• RECORDED INFORMATION:
* * * * * * *

(* ===== verification/Stack.v ===== *)
(** [OPENSSL_STACK], [crypto/stack/stack.c]: a growable array of pointers with
    an optional comparison function, heap sort and binary search.

    A pointer is an address, 0 is NULL.  Comparison, predicate and copy
    functions are functions on pointers; [comp] is the identity of the stack's
    comparison function, and [cmp f p q] what [call_cmp_func(f, p, q)] returns.
    Reading or writing outside [data] is [None]. *)
From stdpp Require Import sorting.
From S2P Require Import Prelude Radix Mem.

Abbreviation ptr := Z.
Definition NULL : ptr := 0.

Record stack_st := mkStack {
  num : nat;
  data : list ptr;           (* the allocation *)
  sorted : bool;
  num_alloc : nat;
  comp : option nat;
}.

Definition kMinSize : nat := 4.
Definition sizeof_ptr : Z := 8.
Definition sizeof_stack : Z := 40.

(** The pointers a block of bytes holds. *)
Fixpoint ptrs_of_bytes (n : nat) (block : list Z) : list ptr :=
  match n with
  | O => []
  | S n => be_val (rev (take 8 block)) :: ptrs_of_bytes n (drop 8 block)
  end.

Section alloc.
Context {A : Allocator}.

(** Allocations number [t] and [t + 1]. *)
Definition OPENSSL_sk_new (t : nat) (c : option nat) : option stack_st :=
  match OPENSSL_zalloc t sizeof_stack with
  | None => None
  | Some _ =>
      match OPENSSL_calloc (S t) (Z.of_nat kMinSize) sizeof_ptr with
      | None => None
      | Some block => Some (mkStack 0 (ptrs_of_bytes kMinSize block) false kMinSize c)
      end
  end.
Definition OPENSSL_sk_new_null (t : nat) : option stack_st := OPENSSL_sk_new t None.

(** [OPENSSL_realloc] of the pointer array. *)
Definition realloc_data (t : nat) (d : list ptr) (new_alloc : nat) (alloc_size : Z) : option (list ptr) :=
  match OPENSSL_malloc t alloc_size with
  | None => None
  | Some block => Some (take new_alloc d ++ drop (length d) (ptrs_of_bytes new_alloc block))
  end.

(** The new size of the array, [None] when both attempts overflow. *)
Definition grow (num_alloc : Z) : option (Z * Z) :=
  let overflows n size := (n <? num_alloc) || negb (size / sizeof_ptr =? n) in
  let new_alloc := num_alloc ≪[64] 1 in
  let alloc_size := new_alloc ⊠[64] sizeof_ptr in
  let '(new_alloc, alloc_size) :=
    if overflows new_alloc alloc_size then (num_alloc ⊞[64] 1, (num_alloc ⊞[64] 1) ⊠[64] sizeof_ptr)
    else (new_alloc, alloc_size) in
  if overflows new_alloc alloc_size then None else Some (new_alloc, alloc_size).

Definition insert_at (d : list ptr) (n : nat) (p : ptr) (where_ : nat) : option (list ptr) :=
  if (n <=? where_)%nat then
    if (n <? length d)%nat then Some (<[n := p]> d) else None
  else
    (* memmove of [n - where_] pointers *)
    if (n <? length d)%nat then
      Some (take where_ d ++ p :: take (n - where_) (drop where_ d) ++ drop (S n) d)
    else None.

(** The new stack and the return value. *)
Definition OPENSSL_sk_insert (t : nat) (sk : stack_st) (p : ptr) (where_ : nat) : option (stack_st * Z) :=
  if Z.of_nat (num sk) >=? INT_MAX then Some (sk, 0)
  else
    let grown :=
      if (num_alloc sk <=? num sk + 1)%nat then
        match grow (Z.of_nat (num_alloc sk)) with
        | None => None
        | Some (new_alloc, alloc_size) =>
            match realloc_data t (data sk) (Z.to_nat new_alloc) alloc_size with
            | None => None
            | Some d => Some (d, Z.to_nat new_alloc)
            end
        end
      else Some (data sk, num_alloc sk) in
    match grown with
    | None => Some (sk, 0)
    | Some (d, na) =>
        d ← insert_at d (num sk) p where_;
        Some (mkStack (num sk + 1) d false na (comp sk), Z.of_nat (num sk + 1))
    end.

Definition OPENSSL_sk_push (t : nat) (sk : stack_st) (p : ptr) : option (stack_st * Z) :=
  OPENSSL_sk_insert t sk p (num sk).

(** A copy of the whole allocation. *)
Definition OPENSSL_sk_dup (t : nat) (sk : stack_st) : option stack_st :=
  match OPENSSL_zalloc t sizeof_stack with
  | None => None
  | Some _ =>
      if sizeof_ptr * Z.of_nat (num_alloc sk) =? 0 then None
      else
        match OPENSSL_malloc (S t) (sizeof_ptr * Z.of_nat (num_alloc sk)) with
        | None => None
        | Some _ => Some (mkStack (num sk) (data sk) (sorted sk) (num_alloc sk) (comp sk))
        end
  end.
End alloc.

Definition OPENSSL_sk_num (sk : option stack_st) : nat :=
  match sk with None => 0%nat | Some sk => num sk end.

Definition OPENSSL_sk_zero (sk : stack_st) : stack_st :=
  if (num sk =? 0)%nat then sk
  else mkStack 0 (replicate (num sk) NULL ++ drop (num sk) (data sk)) false (num_alloc sk) (comp sk).

Definition OPENSSL_sk_value (sk : option stack_st) (i : nat) : option ptr :=
  match sk with
  | None => Some NULL
  | Some sk => if (num sk <=? i)%nat then Some NULL else data sk !! i
  end.

Definition OPENSSL_sk_set (sk : stack_st) (i : nat) (value : ptr) : stack_st * ptr :=
  if (num sk <=? i)%nat then (sk, NULL)
  else (mkStack (num sk) (<[i := value]> (data sk)) (sorted sk) (num_alloc sk) (comp sk), value).

(** The pointers passed to [free_func], in order. *)
Definition OPENSSL_sk_pop_free_ex (sk : option stack_st) : list ptr :=
  match sk with
  | None => []
  | Some sk => filter (λ p, p ≠ NULL) (take (num sk) (data sk))
  end.

Definition OPENSSL_sk_delete (sk : stack_st) (where_ : nat) : option (stack_st * ptr) :=
  if (num sk <=? where_)%nat then Some (sk, NULL)
  else
    ret ← data sk !! where_;
    let n := num sk in
    let d := if negb (where_ =? n - 1)%nat
             then take where_ (data sk) ++ take (n - where_ - 1) (drop (S where_) (data sk)) ++ drop (n - 1) (data sk)
             else data sk in
    Some (mkStack (n - 1) d (sorted sk) (num_alloc sk) (comp sk), ret).

(** The first index from [i] on, among the [k] next ones, that satisfies [f]. *)
Fixpoint linear_search (f : ptr → bool) (d : list ptr) (i k : nat) : option (option nat) :=
  match k with
  | O => Some None
  | S k => x ← d !! i; if f x then Some (Some i) else linear_search f d (S i) k
  end.

Definition OPENSSL_sk_delete_ptr (sk : stack_st) (p : ptr) : option (stack_st * ptr) :=
  found ← linear_search (λ x, x =? p) (data sk) 0 (num sk);
  match found with
  | Some i => OPENSSL_sk_delete sk i
  | None => Some (sk, NULL)
  end.

(** [for (i = 0; i < num; i++) if (!func(data[i])) data[new_num++] = data[i];] *)
Fixpoint delete_if_loop (func : ptr → bool) (d : list ptr) (i new_num k : nat) : option (list ptr * nat) :=
  match k with
  | O => Some (d, new_num)
  | S k =>
      x ← d !! i;
      if negb (func x) then delete_if_loop func (<[new_num := x]> d) (S i) (S new_num) k
      else delete_if_loop func d (S i) new_num k
  end.
Definition OPENSSL_sk_delete_if (sk : stack_st) (func : ptr → bool) : option stack_st :=
  '(d, n) ← delete_if_loop func (data sk) 0 0 (num sk);
  Some (mkStack n d (sorted sk) (num_alloc sk) (comp sk)).

Definition OPENSSL_sk_is_sorted (sk : option stack_st) : bool :=
  match sk with
  | None => true
  | Some sk => sorted sk || (bool_decide (comp sk ≠ None) && (num sk <? 2)%nat)
  end.

Definition OPENSSL_sk_shift (sk : stack_st) : option (stack_st * ptr) :=
  if (num sk =? 0)%nat then Some (sk, NULL) else OPENSSL_sk_delete sk 0.
Definition OPENSSL_sk_pop (sk : stack_st) : option (stack_st * ptr) :=
  if (num sk =? 0)%nat then Some (sk, NULL) else OPENSSL_sk_delete sk (num sk - 1).

(** The new stack and the old comparison function. *)
Definition OPENSSL_sk_set_cmp_func (sk : stack_st) (c : option nat) : stack_st * option nat :=
  (mkStack (num sk) (data sk) (if bool_decide (comp sk ≠ c) then false else sorted sk) (num_alloc sk) c, comp sk).

Definition parent_idx (idx : nat) : nat := (idx - 1) / 2.
Definition left_idx (idx : nat) : nat := 2 * idx + 1.

Section compare.
Context (cmp : nat → ptr → ptr → Z).

(** The binary search on [lo, hi). *)
Fixpoint binary_search (fuel : nat) (f : nat) (d : list ptr) (p : ptr) (lo hi : nat) : option (option nat) :=
  if (lo <? hi)%nat then
    match fuel with
    | O => None
    | S fuel =>
        let mid := (lo + (hi - lo - 1) / 2)%nat in
        x ← d !! mid;
        let r := cmp f p x in
        if r >? 0 then binary_search fuel f d p (mid + 1) hi
        else if r <? 0 then binary_search fuel f d p lo mid
        else if (hi - lo =? 1)%nat then Some (Some mid)
        else binary_search fuel f d p lo (mid + 1)
    end
  else Some None.

(** The index found, if any.  The interval shrinks, so [num] is enough fuel. *)
Definition OPENSSL_sk_find (sk : option stack_st) (p : ptr) : option (option nat) :=
  match sk with
  | None => Some None
  | Some sk' =>
      match comp sk' with
      | None => linear_search (λ x, x =? p) (data sk') 0 (num sk')
      | Some f =>
          if p =? NULL then Some None
          else if negb (OPENSSL_sk_is_sorted sk) then
            linear_search (λ x, cmp f p x =? 0) (data sk') 0 (num sk')
          else binary_search (num sk') f (data sk') p 0 (num sk')
      end
  end.

(** [down_heap]; the index at least doubles, so [num] is enough fuel. *)
Fixpoint down_heap (fuel : nat) (f : nat) (d : list ptr) (i n : nat) : option (list ptr) :=
  match fuel with
  | O => None
  | S fuel =>
      let left := left_idx i in
      if (n <=? left)%nat then Some d
      else
        x ← d !! i;
        xl ← d !! left;
        let next := if cmp f x xl <? 0 then left else i in
        let right := (left + 1)%nat in
        next ← (if (right <? n)%nat then
                  xn ← d !! next;
                  xr ← d !! right;
                  Some (if cmp f xn xr <? 0 then right else next)
                else Some next);
        if (i =? next)%nat then Some d
        else
          tmp ← d !! i;
          xn ← d !! next;
          down_heap fuel f (<[next := tmp]> (<[i := xn]> d)) next n
  end.

(** [for (i = parent_idx(num - 1); i < num; i--)]: [k] is [i + 1]. *)
Fixpoint build_heap (f : nat) (d : list ptr) (k n : nat) : option (list ptr) :=
  match k with
  | O => Some d
  | S i => d ← down_heap n f d i n; build_heap f d i n
  end.

(** [for (i = num - 1; i > 0; i--)] *)
Fixpoint pop_heap (f : nat) (d : list ptr) (i : nat) : option (list ptr) :=
  match i with
  | O => Some d
  | S i' =>
      tmp ← d !! 0%nat;
      x ← d !! i;
      d ← down_heap i f (<[i := tmp]> (<[0%nat := x]> d)) 0 i;
      pop_heap f d i'
  end.

Definition OPENSSL_sk_sort (sk : stack_st) : option stack_st :=
  match comp sk with
  | None => Some sk
  | Some f =>
      if sorted sk then Some sk
      else
        d ← (if (2 <=? num sk)%nat then
               d ← build_heap f (data sk) (S (parent_idx (num sk - 1))) (num sk);
               pop_heap f d (num sk - 1)
             else Some (data sk));
        Some (mkStack (num sk) d true (num_alloc sk) (comp sk))
  end.
End compare.

(** Copy each element in order; on failure free the copies made so far.  Yields
    the new data, or the pointers freed. *)
Fixpoint deep_copy_loop (copy : ptr → ptr) (d : list ptr) (done : list ptr) : list ptr + list ptr :=
  match d with
  | [] => inl done
  | p :: d =>
      if p =? NULL then deep_copy_loop copy d (done ++ [p])
      else if copy p =? NULL then inr (filter (λ q, q ≠ NULL) done)
      else deep_copy_loop copy d (done ++ [copy p])
  end.
Definition OPENSSL_sk_deep_copy {A : Allocator} (t : nat) (sk : stack_st) (copy : ptr → ptr) : option (stack_st + list ptr) :=
  match OPENSSL_sk_dup t sk with
  | None => None
  | Some ret =>
      match deep_copy_loop copy (take (num ret) (data ret)) [] with
      | inl d => Some (inl (mkStack (num ret) (d ++ drop (num ret) (data ret)) (sorted ret) (num_alloc ret) (comp ret)))
      | inr freed => Some (inr freed)
      end
  end.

* * * * * * *

• TASK DESCRIPTION: Up to and including the line that holds "data : list", reproduce the records above exactly from their first line, and give nothing else.

• WRITTEN RESPONSE:
(* ===== verification/Stack.v ===== *)
(** [OPENSSL_STACK], [crypto/stack/stack.c]: a growable array of pointers with
    an optional comparison function, heap sort and binary search.

    A pointer is an address, 0 is NULL.  Comparison, predicate and copy
    functions are functions on pointers; [comp] is the identity of the stack's
    comparison function, and [cmp f p q] what [call_cmp_func(f, p, q)] returns.
    Reading or writing outside [data] is [None]. *)
From stdpp Require Import sorting.
From S2P Require Import Prelude Radix Mem.

Abbreviation ptr := Z.
Definition NULL : ptr := 0.

Record stack_st := mkStack {
  num : nat;
  data : list ptr;           (* the allocation *)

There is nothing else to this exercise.